_Records provided_:
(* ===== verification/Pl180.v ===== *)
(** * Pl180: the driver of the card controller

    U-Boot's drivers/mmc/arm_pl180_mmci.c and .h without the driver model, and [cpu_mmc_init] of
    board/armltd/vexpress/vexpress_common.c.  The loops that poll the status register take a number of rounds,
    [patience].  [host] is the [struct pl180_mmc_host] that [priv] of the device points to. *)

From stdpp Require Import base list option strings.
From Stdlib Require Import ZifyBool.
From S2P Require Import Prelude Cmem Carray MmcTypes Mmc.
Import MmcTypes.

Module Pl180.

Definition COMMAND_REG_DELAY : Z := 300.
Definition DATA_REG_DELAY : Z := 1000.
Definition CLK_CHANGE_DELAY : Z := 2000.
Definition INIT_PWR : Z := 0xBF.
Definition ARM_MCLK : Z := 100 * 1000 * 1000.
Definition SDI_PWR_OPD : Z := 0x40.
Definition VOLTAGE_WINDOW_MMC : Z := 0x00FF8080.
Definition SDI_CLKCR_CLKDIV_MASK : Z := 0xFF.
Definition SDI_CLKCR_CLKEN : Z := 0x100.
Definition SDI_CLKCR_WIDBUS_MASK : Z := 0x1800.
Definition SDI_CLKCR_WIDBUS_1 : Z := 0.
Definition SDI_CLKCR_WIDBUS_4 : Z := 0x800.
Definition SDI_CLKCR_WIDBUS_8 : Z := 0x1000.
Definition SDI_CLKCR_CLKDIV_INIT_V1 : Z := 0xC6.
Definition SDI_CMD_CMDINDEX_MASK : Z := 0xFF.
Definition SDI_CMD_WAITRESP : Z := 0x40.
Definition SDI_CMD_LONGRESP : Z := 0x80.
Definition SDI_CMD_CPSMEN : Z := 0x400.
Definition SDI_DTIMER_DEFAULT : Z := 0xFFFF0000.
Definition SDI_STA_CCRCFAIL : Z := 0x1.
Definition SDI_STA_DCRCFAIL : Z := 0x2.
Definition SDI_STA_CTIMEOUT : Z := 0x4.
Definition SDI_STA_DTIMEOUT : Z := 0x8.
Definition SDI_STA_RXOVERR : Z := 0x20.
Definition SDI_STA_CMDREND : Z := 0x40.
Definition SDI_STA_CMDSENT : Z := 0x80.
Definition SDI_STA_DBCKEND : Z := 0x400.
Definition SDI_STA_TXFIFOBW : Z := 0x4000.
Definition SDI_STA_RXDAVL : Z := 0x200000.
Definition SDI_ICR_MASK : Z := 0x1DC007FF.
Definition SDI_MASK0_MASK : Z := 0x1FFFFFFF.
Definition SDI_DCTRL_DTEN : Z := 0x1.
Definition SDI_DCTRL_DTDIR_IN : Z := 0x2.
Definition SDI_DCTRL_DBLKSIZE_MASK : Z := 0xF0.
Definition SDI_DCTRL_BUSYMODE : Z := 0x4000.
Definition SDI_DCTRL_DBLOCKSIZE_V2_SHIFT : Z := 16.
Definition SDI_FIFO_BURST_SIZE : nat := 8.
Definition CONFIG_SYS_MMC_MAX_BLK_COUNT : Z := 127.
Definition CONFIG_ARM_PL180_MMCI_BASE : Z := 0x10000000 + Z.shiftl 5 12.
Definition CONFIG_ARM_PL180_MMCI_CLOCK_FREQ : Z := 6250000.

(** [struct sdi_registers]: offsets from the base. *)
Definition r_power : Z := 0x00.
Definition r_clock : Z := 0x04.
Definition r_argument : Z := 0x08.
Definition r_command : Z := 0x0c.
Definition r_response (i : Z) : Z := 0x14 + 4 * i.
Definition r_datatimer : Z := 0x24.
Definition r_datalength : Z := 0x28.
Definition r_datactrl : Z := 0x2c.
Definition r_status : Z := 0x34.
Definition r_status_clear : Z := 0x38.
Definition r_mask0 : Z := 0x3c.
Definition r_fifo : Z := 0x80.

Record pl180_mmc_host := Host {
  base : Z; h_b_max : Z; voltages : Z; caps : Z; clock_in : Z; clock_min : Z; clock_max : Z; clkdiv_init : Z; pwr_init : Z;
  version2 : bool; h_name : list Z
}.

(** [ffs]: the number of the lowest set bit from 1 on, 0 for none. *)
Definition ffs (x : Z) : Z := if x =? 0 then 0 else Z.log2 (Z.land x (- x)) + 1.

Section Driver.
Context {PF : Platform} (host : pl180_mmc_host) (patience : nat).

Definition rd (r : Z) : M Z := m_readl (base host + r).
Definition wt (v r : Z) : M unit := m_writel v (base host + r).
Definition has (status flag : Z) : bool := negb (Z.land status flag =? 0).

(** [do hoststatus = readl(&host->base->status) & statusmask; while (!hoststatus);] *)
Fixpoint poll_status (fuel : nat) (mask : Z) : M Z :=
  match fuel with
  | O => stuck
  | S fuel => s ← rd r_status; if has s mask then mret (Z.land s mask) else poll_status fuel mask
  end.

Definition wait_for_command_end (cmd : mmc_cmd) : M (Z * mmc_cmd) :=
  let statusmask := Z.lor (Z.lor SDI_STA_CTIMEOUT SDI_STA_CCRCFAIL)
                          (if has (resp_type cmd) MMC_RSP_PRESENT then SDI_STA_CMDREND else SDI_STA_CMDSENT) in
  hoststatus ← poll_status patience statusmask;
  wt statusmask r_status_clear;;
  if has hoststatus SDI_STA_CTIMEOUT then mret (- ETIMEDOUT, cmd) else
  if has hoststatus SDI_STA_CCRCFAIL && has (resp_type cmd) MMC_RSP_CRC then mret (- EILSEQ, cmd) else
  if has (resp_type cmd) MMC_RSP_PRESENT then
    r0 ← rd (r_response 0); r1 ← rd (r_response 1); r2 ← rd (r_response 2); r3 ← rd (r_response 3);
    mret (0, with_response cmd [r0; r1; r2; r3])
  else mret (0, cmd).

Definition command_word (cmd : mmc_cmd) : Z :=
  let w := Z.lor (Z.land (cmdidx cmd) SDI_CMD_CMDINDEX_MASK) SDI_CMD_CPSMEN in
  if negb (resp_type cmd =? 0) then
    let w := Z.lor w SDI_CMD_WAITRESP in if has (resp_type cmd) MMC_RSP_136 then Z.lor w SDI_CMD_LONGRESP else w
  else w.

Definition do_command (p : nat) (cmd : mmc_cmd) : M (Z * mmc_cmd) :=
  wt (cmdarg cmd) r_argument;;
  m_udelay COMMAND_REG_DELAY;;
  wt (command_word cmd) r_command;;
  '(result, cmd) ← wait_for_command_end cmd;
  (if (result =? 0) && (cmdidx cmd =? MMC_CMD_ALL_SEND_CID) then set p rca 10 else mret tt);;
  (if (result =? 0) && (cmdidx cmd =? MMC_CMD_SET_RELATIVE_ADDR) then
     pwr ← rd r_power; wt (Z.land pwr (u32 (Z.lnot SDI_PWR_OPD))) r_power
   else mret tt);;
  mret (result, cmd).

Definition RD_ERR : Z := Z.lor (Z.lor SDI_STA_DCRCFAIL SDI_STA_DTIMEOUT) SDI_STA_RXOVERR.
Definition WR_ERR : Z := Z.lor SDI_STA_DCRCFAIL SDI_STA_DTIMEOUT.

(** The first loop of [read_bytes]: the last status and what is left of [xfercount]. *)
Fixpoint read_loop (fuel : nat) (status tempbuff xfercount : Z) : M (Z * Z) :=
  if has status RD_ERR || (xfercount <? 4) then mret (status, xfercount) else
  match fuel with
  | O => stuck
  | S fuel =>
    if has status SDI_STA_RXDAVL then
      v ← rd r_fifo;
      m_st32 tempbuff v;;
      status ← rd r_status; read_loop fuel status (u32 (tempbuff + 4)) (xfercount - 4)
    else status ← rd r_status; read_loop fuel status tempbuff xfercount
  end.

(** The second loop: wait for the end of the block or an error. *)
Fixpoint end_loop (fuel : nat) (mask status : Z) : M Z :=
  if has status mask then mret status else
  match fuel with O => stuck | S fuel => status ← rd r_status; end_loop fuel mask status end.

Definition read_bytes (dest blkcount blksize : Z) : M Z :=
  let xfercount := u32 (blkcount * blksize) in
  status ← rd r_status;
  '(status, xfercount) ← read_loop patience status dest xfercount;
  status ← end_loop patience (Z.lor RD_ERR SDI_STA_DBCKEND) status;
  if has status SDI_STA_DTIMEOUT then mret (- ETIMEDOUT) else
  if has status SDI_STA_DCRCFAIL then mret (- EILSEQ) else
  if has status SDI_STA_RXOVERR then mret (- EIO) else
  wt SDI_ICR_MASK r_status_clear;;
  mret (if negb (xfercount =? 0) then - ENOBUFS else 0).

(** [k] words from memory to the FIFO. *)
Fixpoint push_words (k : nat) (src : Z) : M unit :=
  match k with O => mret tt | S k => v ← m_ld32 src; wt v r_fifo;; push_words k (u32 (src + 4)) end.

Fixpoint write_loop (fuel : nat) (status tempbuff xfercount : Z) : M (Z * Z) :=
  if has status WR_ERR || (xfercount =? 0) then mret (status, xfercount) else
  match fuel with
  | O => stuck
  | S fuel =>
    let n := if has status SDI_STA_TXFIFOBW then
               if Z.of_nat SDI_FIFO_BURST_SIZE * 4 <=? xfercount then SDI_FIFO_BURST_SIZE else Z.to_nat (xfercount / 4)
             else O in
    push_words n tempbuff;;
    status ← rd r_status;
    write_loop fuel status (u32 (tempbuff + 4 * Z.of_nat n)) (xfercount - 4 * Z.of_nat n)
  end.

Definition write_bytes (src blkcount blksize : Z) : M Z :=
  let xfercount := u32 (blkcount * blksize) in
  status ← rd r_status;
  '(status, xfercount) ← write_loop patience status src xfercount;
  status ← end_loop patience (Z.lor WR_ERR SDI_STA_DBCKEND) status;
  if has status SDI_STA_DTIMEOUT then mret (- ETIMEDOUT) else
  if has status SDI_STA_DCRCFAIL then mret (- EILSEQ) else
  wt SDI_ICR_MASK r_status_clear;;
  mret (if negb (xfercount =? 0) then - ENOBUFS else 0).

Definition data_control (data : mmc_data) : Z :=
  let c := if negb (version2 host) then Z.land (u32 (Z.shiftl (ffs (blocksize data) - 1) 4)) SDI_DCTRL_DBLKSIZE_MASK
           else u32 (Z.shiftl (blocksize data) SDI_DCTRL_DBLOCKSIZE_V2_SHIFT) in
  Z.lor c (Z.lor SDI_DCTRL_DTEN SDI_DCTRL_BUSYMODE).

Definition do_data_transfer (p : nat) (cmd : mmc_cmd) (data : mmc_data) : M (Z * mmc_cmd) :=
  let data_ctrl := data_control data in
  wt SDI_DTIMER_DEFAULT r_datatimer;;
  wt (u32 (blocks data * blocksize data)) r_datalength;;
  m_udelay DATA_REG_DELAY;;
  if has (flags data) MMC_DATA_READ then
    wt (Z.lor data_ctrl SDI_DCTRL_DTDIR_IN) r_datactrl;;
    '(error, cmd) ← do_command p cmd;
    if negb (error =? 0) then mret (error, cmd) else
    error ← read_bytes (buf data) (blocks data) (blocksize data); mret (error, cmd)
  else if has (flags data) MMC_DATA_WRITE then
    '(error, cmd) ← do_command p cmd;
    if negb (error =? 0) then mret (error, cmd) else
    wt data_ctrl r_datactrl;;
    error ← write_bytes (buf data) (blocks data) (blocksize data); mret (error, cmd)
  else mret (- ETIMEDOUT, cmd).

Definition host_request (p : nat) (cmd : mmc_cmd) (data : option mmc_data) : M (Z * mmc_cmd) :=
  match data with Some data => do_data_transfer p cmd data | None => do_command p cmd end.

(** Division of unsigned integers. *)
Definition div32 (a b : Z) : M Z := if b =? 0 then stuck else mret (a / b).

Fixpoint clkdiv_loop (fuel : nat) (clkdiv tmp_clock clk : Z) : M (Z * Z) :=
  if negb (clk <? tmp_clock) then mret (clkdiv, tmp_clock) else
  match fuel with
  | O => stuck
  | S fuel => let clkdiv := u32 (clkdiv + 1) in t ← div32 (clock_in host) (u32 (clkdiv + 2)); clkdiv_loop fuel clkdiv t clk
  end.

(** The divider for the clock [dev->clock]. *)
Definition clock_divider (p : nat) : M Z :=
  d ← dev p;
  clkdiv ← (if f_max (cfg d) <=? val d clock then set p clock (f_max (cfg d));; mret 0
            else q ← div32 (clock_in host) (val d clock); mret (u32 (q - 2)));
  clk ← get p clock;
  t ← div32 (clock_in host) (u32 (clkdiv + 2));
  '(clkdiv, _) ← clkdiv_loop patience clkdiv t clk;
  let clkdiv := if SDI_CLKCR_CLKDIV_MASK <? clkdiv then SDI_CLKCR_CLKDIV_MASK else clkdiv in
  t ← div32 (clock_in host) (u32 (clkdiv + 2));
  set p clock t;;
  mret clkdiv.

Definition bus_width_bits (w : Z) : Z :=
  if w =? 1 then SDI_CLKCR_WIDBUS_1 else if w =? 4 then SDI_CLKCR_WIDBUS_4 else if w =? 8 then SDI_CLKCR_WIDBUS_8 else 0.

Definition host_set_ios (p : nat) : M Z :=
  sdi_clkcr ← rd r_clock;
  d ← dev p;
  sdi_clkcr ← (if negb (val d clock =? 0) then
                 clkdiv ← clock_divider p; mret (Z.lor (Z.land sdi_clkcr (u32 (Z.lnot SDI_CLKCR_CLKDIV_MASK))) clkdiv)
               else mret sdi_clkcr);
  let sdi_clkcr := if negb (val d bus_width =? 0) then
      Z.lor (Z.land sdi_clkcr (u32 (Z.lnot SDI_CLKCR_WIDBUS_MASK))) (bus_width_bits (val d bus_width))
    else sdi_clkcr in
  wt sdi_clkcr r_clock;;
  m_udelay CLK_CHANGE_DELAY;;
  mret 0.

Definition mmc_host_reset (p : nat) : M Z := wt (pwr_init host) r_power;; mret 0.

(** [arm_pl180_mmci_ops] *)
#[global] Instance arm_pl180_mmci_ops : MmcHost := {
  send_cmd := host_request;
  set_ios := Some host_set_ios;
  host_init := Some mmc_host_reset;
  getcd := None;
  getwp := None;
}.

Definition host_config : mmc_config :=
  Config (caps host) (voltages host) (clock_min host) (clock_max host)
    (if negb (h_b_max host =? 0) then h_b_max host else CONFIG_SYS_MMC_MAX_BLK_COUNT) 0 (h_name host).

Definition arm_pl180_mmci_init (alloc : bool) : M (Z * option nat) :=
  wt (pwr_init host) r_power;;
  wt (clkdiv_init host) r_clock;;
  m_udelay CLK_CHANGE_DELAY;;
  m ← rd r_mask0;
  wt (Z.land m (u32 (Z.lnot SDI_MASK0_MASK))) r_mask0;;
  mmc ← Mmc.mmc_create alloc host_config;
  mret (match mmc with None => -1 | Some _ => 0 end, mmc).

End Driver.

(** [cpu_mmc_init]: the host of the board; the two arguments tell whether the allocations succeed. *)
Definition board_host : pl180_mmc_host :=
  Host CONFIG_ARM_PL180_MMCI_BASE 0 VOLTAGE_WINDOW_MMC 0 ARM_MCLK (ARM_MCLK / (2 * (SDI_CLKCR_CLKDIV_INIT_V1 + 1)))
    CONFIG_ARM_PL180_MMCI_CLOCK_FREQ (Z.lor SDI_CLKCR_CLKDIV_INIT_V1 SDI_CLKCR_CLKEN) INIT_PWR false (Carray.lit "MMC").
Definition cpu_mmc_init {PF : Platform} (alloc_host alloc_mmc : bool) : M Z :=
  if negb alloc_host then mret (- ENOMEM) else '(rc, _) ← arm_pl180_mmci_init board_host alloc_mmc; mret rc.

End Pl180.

_Exercise requirements_: When the line with "getwp := None;" is reached in the data above, start copying there, and copy each line exactly until the line with "wt (Z.land m" has been copied; copy nothing else.

_The answer_:
  getwp := None;
}.

Definition host_config : mmc_config :=
  Config (caps host) (voltages host) (clock_min host) (clock_max host)
    (if negb (h_b_max host =? 0) then h_b_max host else CONFIG_SYS_MMC_MAX_BLK_COUNT) 0 (h_name host).

Definition arm_pl180_mmci_init (alloc : bool) : M (Z * option nat) :=
  wt (pwr_init host) r_power;;
  wt (clkdiv_init host) r_clock;;
  m_udelay CLK_CHANGE_DELAY;;
  m ← rd r_mask0;
  wt (Z.land m (u32 (Z.lnot SDI_MASK0_MASK))) r_mask0;;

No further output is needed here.